HomePoliticsHarvard sets up $100 million endowment fund for slavery reparations

Harvard sets up $100 million endowment fund for slavery reparations

By Michela Moscufo

(Reuters) -Harvard University is setting aside $100 million for an endowment fund and other measures to close the educational, social and economic gaps that are legacies of slavery and racism, according to an email the university’s president sent to all students, faculty and staff on Tuesday.

The email from Harvard President Lawrence Bacow included a link to a 100-page report by his university’s 14-member Committee on Harvard and the Legacy of Slavery. The panel was chaired by Tomiko Brown-Nagin, a legal historian and constitutional law expert who is dean of Harvard’s interdisciplinary Radcliffe Institute for Advanced Study. The email and the report were released to Reuters.

The move by the university in Massachusetts comes amid a wider conversation about the impacts of centuries of slavery, discrimination and racism. Some people have called for financial or other reparations.

The report laid out a history of slaves toiling on the campus and of the university benefiting from the slave trade and industries linked to slavery after it was outlawed in Massachusetts in 1783 – 147 years after Harvard’s founding. The report also documents Harvard excluding Black students and its scholars advocating racism.

While Harvard had notable figures among abolitionists and in the civil rights movement, the report said, “The nation’s oldest institution of higher education … helped to perpetuate the era’s racial oppression and exploitation.”

The report’s authors recommended offering descendants of people enslaved at Harvard educational and other support so they “can recover their histories, tell their stories, and pursue empowering knowledge.”

Other recommendations included that the Ivy League school fund summer programs to bring students and faculty from long-underfunded historically Black colleges and universities to Harvard, and to send Harvard students and faculty to the institutions known as HBCUs, such as Howard University.

“It’s a step in the right direction,” said Dennis Lloyd, 74, a real estate developer from Roxbury, Massachusetts, who traces his lineage to Cuba Vassall, a woman enslaved by the Royall family.

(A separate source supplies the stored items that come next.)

Lemma foldl_xor_id (l : list byte) (a : byte) : foldl u8_xor a l = u8_xor a (xors l).
Proof. revert a. induction l as [|x l IH]; intros a; csimpl; [ring|]. rewrite IH. ring. Qed.

Lemma gsum_S n f : gsum (S n) f = u8_xor (gsum n f) (f n).
Proof.
  unfold gsum. rewrite seq_S, fmap_app. simpl. generalize (f <$> seq 0 n). intros l. induction l as [|x l IH]; csimpl; [ring|]. rewrite IH. ring.
Qed.

Lemma gsum_ext n f g : (forall k, (k < n)%nat -> f k = g k) -> gsum n f = gsum n g.
Proof. intros H. induction n as [|n IH]; [done|]. rewrite !gsum_S, IH, H by auto with lia. done. Qed.

Lemma gsum_zero n f : (forall k, (k < n)%nat -> f k = gf_zero) -> gsum n f = gf_zero.
Proof. intros H. induction n as [|n IH]; [done|]. rewrite gsum_S, IH, H by auto with lia. ring. Qed.

Lemma gsum_add n f g : gsum n (fun k => u8_xor (f k) (g k)) = u8_xor (gsum n f) (gsum n g).
Proof. induction n as [|n IH]; [done|]. rewrite !gsum_S, IH. ring. Qed.

Lemma gsum_mul n a f : gsum n (fun k => gf_mul a (f k)) = gf_mul a (gsum n f).
Proof. induction n as [|n IH]; [unfold gsum; simpl; ring|]. rewrite !gsum_S, IH. ring. Qed.

Lemma gsum_swap m n (f : nat -> nat -> byte) : gsum m (fun i => gsum n (f i)) = gsum n (fun j => gsum m (fun i => f i j)).
Proof.
  induction m as [|m IH]; [symmetry; by apply gsum_zero|]. rewrite gsum_S, IH, <- gsum_add. apply gsum_ext. intros k _. by rewrite gsum_S.
Qed.

Lemma gsum_one n f i : (i < n)%nat -> (forall k, (k < n)%nat -> k <> i -> f k = gf_zero) -> gsum n f = f i.
Proof.
  intros Hi H. induction n as [|n IH]; [lia|]. rewrite gsum_S. destruct (decide (i = n)) as [->|Hne].
  - rewrite gsum_zero; [ring|]. intros k Hk. apply H; lia.
  - rewrite IH, (H n) by auto with lia. ring.
Qed.

Lemma xors_zip {A} (g : byte -> A -> byte) (l : list byte) (t : list A) `{Inhabited A} n : length l = n -> length t = n ->
  xors ((fun q => g q.1 q.2) <$> zip l t) = gsum n (fun k => g (l !!! k) (t !!! k)).
Proof.
  intros Hl Ht. unfold gsum. f_equal. apply list_eq. intros i. rewrite !list_lookup_fmap. destruct (decide (i < n)%nat) as [Hi|Hi].
  - rewrite lookup_seq_lt by done. rewrite lookup_zip_with. destruct (lookup_lt_is_Some_2 l i) as [x Hx]; [lia|].
    destruct (lookup_lt_is_Some_2 t i) as [y Hy]; [lia|]. rewrite Hx, Hy. simpl. by rewrite (list_lookup_total_correct _ _ _ Hx), (list_lookup_total_correct _ _ _ Hy).
  - rewrite lookup_seq_ge by lia. rewrite (lookup_ge_None_2 (zip l t)); [done|]. rewrite length_zip_with. lia.
Qed.

(** * Rows as linear forms *)

Definition dot (n : nat) (row : list byte) (x : nat -> byte) : byte := gsum n (fun k => gf_mul (row !!! k) (x k)).

Definition square (n : nat) (m : matrix) : Prop := length m = n /\ forall i, (i < n)%nat -> length (m !!! i) = n.

Lemma fmap_total {A B} `{Inhabited B} (f : A -> B) (l : list A) k a : l !! k = Some a -> (f <$> l) !!! k = f a.
Proof. intros Ha. apply list_lookup_total_correct. by rewrite list_lookup_fmap, Ha. Qed.

Lemma lookup_total_scale f row k : (k < length row)%nat -> scale_row f row !!! k = gf_mul (row !!! k) f.
Proof.
  intros Hk. destruct (lookup_lt_is_Some_2 row k Hk) as [a Ha]. rewrite (list_lookup_total_correct _ _ _ Ha).
  exact (fmap_total (fun x => gf_mul x f) row k a Ha).
Qed.

Lemma lookup_total_add t src dst k : length src = length dst -> (k < length dst)%nat ->
  add_row t src dst !!! k = u8_xor (dst !!! k) (gf_mul t (src !!! k)).
Proof.
  intros Hl Hk. destruct (lookup_lt_is_Some_2 dst k Hk) as [a Ha]. destruct (lookup_lt_is_Some_2 src k ltac:(lia)) as [b Hb].
  rewrite (list_lookup_total_correct _ _ _ Ha), (list_lookup_total_correct _ _ _ Hb). apply list_lookup_total_correct.
  unfold add_row. by rewrite lookup_zip_with, Ha, Hb.
Qed.

Lemma dot_scale n f row x : length row = n -> dot n (scale_row f row) x = gf_mul f (dot n row x).
Proof. intros Hl. unfold dot. rewrite <- gsum_mul. apply gsum_ext. intros k Hk. rewrite lookup_total_scale by lia. ring. Qed.

Lemma dot_add n t src dst x : length src = n -> length dst = n -> dot n (add_row t src dst) x = u8_xor (dot n dst x) (gf_mul t (dot n src x)).
Proof.
  intros Hs Hd. unfold dot. rewrite <- gsum_mul, <- gsum_add. apply gsum_ext. intros k Hk. rewrite lookup_total_add by lia. ring.
Qed.

Lemma insert_total (m : matrix) i j a : (i < length m)%nat -> <[i := a]> m !!! j = if (j =? i)%nat then a else m !!! j.
Proof.
  intros Hi. destruct (Nat.eqb_spec j i) as [->|Hne]; [by apply list_lookup_total_insert_eq|]. by apply list_lookup_total_insert_ne.
Qed.

Lemma square_insert n m i a : square n m -> (i < n)%nat -> length a = n -> square n (<[i := a]> m).
Proof.
  intros [Hl Hr] Hi Ha. split; [by rewrite length_insert|]. intros j Hj. rewrite insert_total by lia. destruct (j =? i)%nat; auto.
Qed.

Lemma length_scale_row f row : length (scale_row f row) = length row.
Proof. apply length_fmap. Qed.

Lemma length_add_row t src dst : length src = length dst -> length (add_row t src dst) = length dst.
Proof. intros H. unfold add_row. rewrite length_zip_with. lia. Qed.

(** The equations of two matrices: what elimination does not change. *)
Definition equations (n : nat) (mats : matrix * matrix) (x y : nat -> byte) : Prop :=
  forall r, (r < n)%nat -> dot n (mats.1 !!! r) x = dot n (mats.2 !!! r) y.

Definition squares (n : nat) (mats : matrix * matrix) : Prop := square n mats.1 /\ square n mats.2.

(** [mats'] has the equations of [mats]. *)
Definition same_equations (n : nat) (mats mats' : matrix * matrix) : Prop :=
  squares n mats' /\ forall x y, equations n mats x y <-> equations n mats' x y.

Lemma swap_total n i j m r : square n m -> (i < n)%nat -> (j < n)%nat -> j <> i ->
  swap_rows i j m !!! r = if (r =? i)%nat then m !!! j else if (r =? j)%nat then m !!! i else m !!! r.
Proof. intros [Hl _] Hi Hj Hne. unfold swap_rows. rewrite !insert_total by (rewrite ?length_insert; lia). done. Qed.

Lemma square_swap n i j m : square n m -> (i < n)%nat -> (j < n)%nat -> square n (swap_rows i j m).
Proof. intros H Hi Hj. destruct H as [Hl Hr] eqn:E. unfold swap_rows. repeat apply square_insert; auto. Qed.

Lemma same_swap n i j in_mat out_mat : squares n (in_mat, out_mat) -> (i < n)%nat -> (j < n)%nat -> j <> i ->
  same_equations n (in_mat, out_mat) (swap_rows i j in_mat, swap_rows i j out_mat).
Proof.
  intros [H1 H2] Hi Hj Hne. split; [split; by apply square_swap|]. intros x y. unfold equations; simpl. split; intros H r Hr.
  - rewrite !(swap_total n) by done. destruct (r =? i)%nat, (r =? j)%nat; auto.
  - destruct (decide (r = i)) as [->|Hri]; [|destruct (decide (r = j)) as [->|Hrj]].
    + specialize (H j Hj). rewrite !(swap_total n) in H by done. rewrite (proj2 (Nat.eqb_neq j i)), Nat.eqb_refl in H by done. done.
    + specialize (H i Hi). rewrite !(swap_total n) in H by done. by rewrite Nat.eqb_refl in H.
    + specialize (H r Hr). rewrite !(swap_total n) in H by done. by rewrite (proj2 (Nat.eqb_neq r i)), (proj2 (Nat.eqb_neq r j)) in H.
Qed.

(** Replacing one equation by an equivalent one. *)
Lemma same_insert n i a b in_mat out_mat : squares n (in_mat, out_mat) -> (i < n)%nat -> length a = n -> length b = n ->
  (forall x y, (forall r, (r < n)%nat -> r <> i -> dot n (in_mat !!! r) x = dot n (out_mat !!! r) y) ->
     dot n (in_mat !!! i) x = dot n (out_mat !!! i) y <-> dot n a x = dot n b y) ->
  same_equations n (in_mat, out_mat) (<[i := a]> in_mat, <[i := b]> out_mat).
Proof.
  intros [H1 H2] Hi Ha Hb Heq. split; [split; by apply square_insert|]. intros x y. unfold equations; simpl.
  assert (Ht : forall r, <[i := a]> in_mat !!! r = (if (r =? i)%nat then a else in_mat !!! r) /\
    <[i := b]> out_mat !!! r = (if (r =? i)%nat then b else out_mat !!! r)).
  { intros r. destruct H1 as [L1 _], H2 as [L2 _]. simpl in *. split; apply insert_total; lia. }
  split; intros H.
  - intros r Hr. destruct (Ht r) as [-> ->]. destruct (Nat.eqb_spec r i) as [->|Hne]; [|auto]. apply Heq; auto.
  - assert (Hother : forall r, (r < n)%nat -> r <> i -> dot n (in_mat !!! r) x = dot n (out_mat !!! r) y).
    { intros r Hr Hne. specialize (H r Hr). destruct (Ht r) as [E1 E2]. rewrite E1, E2 in H. by rewrite (proj2 (Nat.eqb_neq r i)) in H. }
    intros r Hr. destruct (decide (r = i)) as [->|Hne]; [|auto]. apply (Heq x y Hother). specialize (H i Hi).
    destruct (Ht i) as [E1 E2]. rewrite E1, E2 in H. by rewrite Nat.eqb_refl in H.
Qed.

Lemma same_scale n i in_mat out_mat : squares n (in_mat, out_mat) -> (i < n)%nat -> entry in_mat i i <> gf_zero ->
  same_equations n (in_mat, out_mat) (scale_pivot i (in_mat, out_mat)).
Proof.
  intros Hsq Hi Hp. destruct Hsq as [[L1 R1] [L2 R2]] eqn:E. simpl in *. apply same_insert; try done; try (rewrite length_scale_row; auto).
  intros x y _. rewrite !dot_scale by auto. set (f := gf_inv _). split; [by intros ->|]. intros H.
  rewrite <- (mul_one_l (dot n (in_mat !!! i) x)), <- (mul_one_l (dot n (out_mat !!! i) y)), <- (mul_inv_l f) by (by apply inv_nonzero).
  by rewrite <- !mul_assoc, H.
Qed.

Lemma same_eliminate n i j mats : squares n mats -> (i < n)%nat -> (j < n)%nat -> same_equations n mats (eliminate_row i mats j).
Proof.
  intros Hsq Hi Hj. destruct mats as [in_mat out_mat]. unfold eliminate_row. destruct (Nat.eqb_spec j i) as [->|Hne]; [by split|].
  destruct Hsq as [[L1 R1] [L2 R2]] eqn:E. simpl in *. apply same_insert; try done; try (rewrite length_add_row; auto; by rewrite R1, R1 || by rewrite R2, R2).
  intros x y Hother. rewrite !dot_add by auto. rewrite <- (Hother i) by auto. set (t := gf_mul _ _). split; [by intros ->|]. intros H.
  transitivity (u8_xor (u8_xor (dot n (in_mat !!! j) x) t) t); [ring|]. rewrite H. ring.
Qed.

Lemma same_equations_trans n m1 m2 m3 : same_equations n m1 m2 -> same_equations n m2 m3 -> same_equations n m1 m3.
Proof. intros [_ H1] [Hs H2]. split; [done|]. intros x y. by rewrite H1, H2. Qed.

(** ** Elimination *)

(** The first [i] columns are those of the identity. *)
Definition unit_columns (n i : nat) (m : matrix) : Prop :=
  forall c r, (c < i)%nat -> (r < n)%nat -> entry m r c = if (r =? c)%nat then gf_one else gf_zero.

Lemma find_pivot_some n i m j : find_pivot n i m = Some j -> (i < n)%nat -> (i <= j < n)%nat /\ entry m j i <> gf_zero.
Proof.
  unfold find_pivot. case_bool_decide as Hp; [|intros [= <-]; split; [lia|done]]. intros H Hi. apply find_some in H as [Hin Hne].
  apply in_seq in Hin. apply negb_true_iff, bool_decide_eq_false in Hne. split; [lia|done].
Qed.

Lemma find_pivot_none n i m r : find_pivot n i m = None -> (i <= r < n)%nat -> entry m r i = gf_zero.
Proof.
  unfold find_pivot. case_bool_decide as Hp; [|done]. intros H Hr. destruct (decide (r = i)) as [->|Hne]; [done|].
  pose proof (find_none _ _ H r ltac:(apply in_seq; lia)) as E. by apply negb_false_iff, bool_decide_eq_true in E.
Qed.

Record eliminating (n i : nat) (mats : matrix * matrix) (rows : list nat) : Prop := {
  el_squares : squares n mats;
  el_units : unit_columns n i mats.1;
  el_pivot : entry mats.1 i i = gf_one;
  el_rows : forall r, r ∈ rows -> r <> i -> entry mats.1 r i = gf_zero;
}.

Lemma eliminate_entry n i j in_mat out_mat r c : squares n (in_mat, out_mat) -> (i < n)%nat -> (j < n)%nat -> j <> i -> (c < n)%nat ->
  entry (eliminate_row i (in_mat, out_mat) j).1 r c =
    if (r =? j)%nat then u8_xor (entry in_mat j c) (gf_mul (entry in_mat j i) (entry in_mat i c)) else entry in_mat r c.
Proof.
  intros [[L R] _] Hi Hj Hne Hc. unfold eliminate_row. rewrite (proj2 (Nat.eqb_neq j i)) by done. simpl in *.
  unfold entry. rewrite insert_total by lia. destruct (r =? j)%nat; [|done]. rewrite lookup_total_add; [done | by rewrite !R | by rewrite R].
Qed.

Lemma eliminating_step n i mats rows j : eliminating n i mats rows -> (i < n)%nat -> (j < n)%nat ->
  eliminating n i (eliminate_row i mats j) (j :: rows).
Proof.
  intros [Hsq Hu Hp Hr] Hi Hj. destruct (same_eliminate n i j mats Hsq Hi Hj) as [Hsq' _]. destruct mats as [in_mat out_mat].
  destruct (decide (j = i)) as [->|Hne].
  { unfold eliminate_row in *. rewrite Nat.eqb_refl in *. constructor; try done. intros r [->|Hin]%elem_of_cons Hri; [done|auto]. }
  pose proof (fun r c => eliminate_entry n i j in_mat out_mat r c Hsq Hi Hj Hne) as He. simpl in Hu, Hp, Hr. constructor; [done|..].
  - intros c r Hc Hr'. rewrite He by lia. destruct (Nat.eqb_spec r j) as [->|_]; [|by apply Hu]. rewrite (Hu c i), (Hu c j) by done.
    rewrite (proj2 (Nat.eqb_neq i c)) by lia. ring.
  - rewrite He by done. by rewrite (proj2 (Nat.eqb_neq i j)).
  - intros r Hin Hri. rewrite He by done. destruct (Nat.eqb_spec r j) as [->|Hrj].
    + rewrite Hp. ring.
    + apply elem_of_cons in Hin as [->|Hin]; [done|auto].
Qed.

Lemma eliminating_rows n i js mats rows : eliminating n i mats rows -> (i < n)%nat -> Forall (fun j => (j < n)%nat) js ->
  let mats' := foldl (eliminate_row i) mats js in same_equations n mats mats' /\ eliminating n i mats' (rev js ++ rows).
Proof.
  intros Hel Hi Hjs. revert mats rows Hel. induction Hjs as [|j js Hj _ IH]; intros mats rows Hel; simpl; [split; [by split; [apply Hel|]|done]|].
  destruct (IH _ _ (eliminating_step n i mats rows j Hel Hi Hj)) as [H1 H2]. split.
  - apply (same_equations_trans _ _ (eliminate_row i mats j)); [apply same_eliminate; [apply Hel | done..] | exact H1].
  - by rewrite <- app_assoc.
Qed.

Harvard Law School was established in 1817 with a bequest from Isaac Royall Jr., whose family made much of its fortune in the slave trade and on a sugar plantation in Antigua.

“I’m happy to see that Harvard has acknowledged their connection to slavery, happy to see they’re expanding the financial and educational resources to students who would normally not have access to Ivy League schools, and certainly the HBCU connection,” added Lloyd, who attended Howard.

In his email, Harvard President Bacow said a committee would explore transforming the recommendations into action and that a university governing board had authorized $100 million for implementation, with some of the funds held in an endowment.

“Slavery and its legacy have been a part of American life for more than 400 years,” Bacow wrote. “The work of further redressing its persistent effects will require our sustained and ambitious efforts for years to come.”

Other U.S. institutions of higher learning have created funds in recent years to address legacies of slavery. A law enacted in Virginia last year requires five public state universities to create scholarships for descendants of people enslaved by the institutions.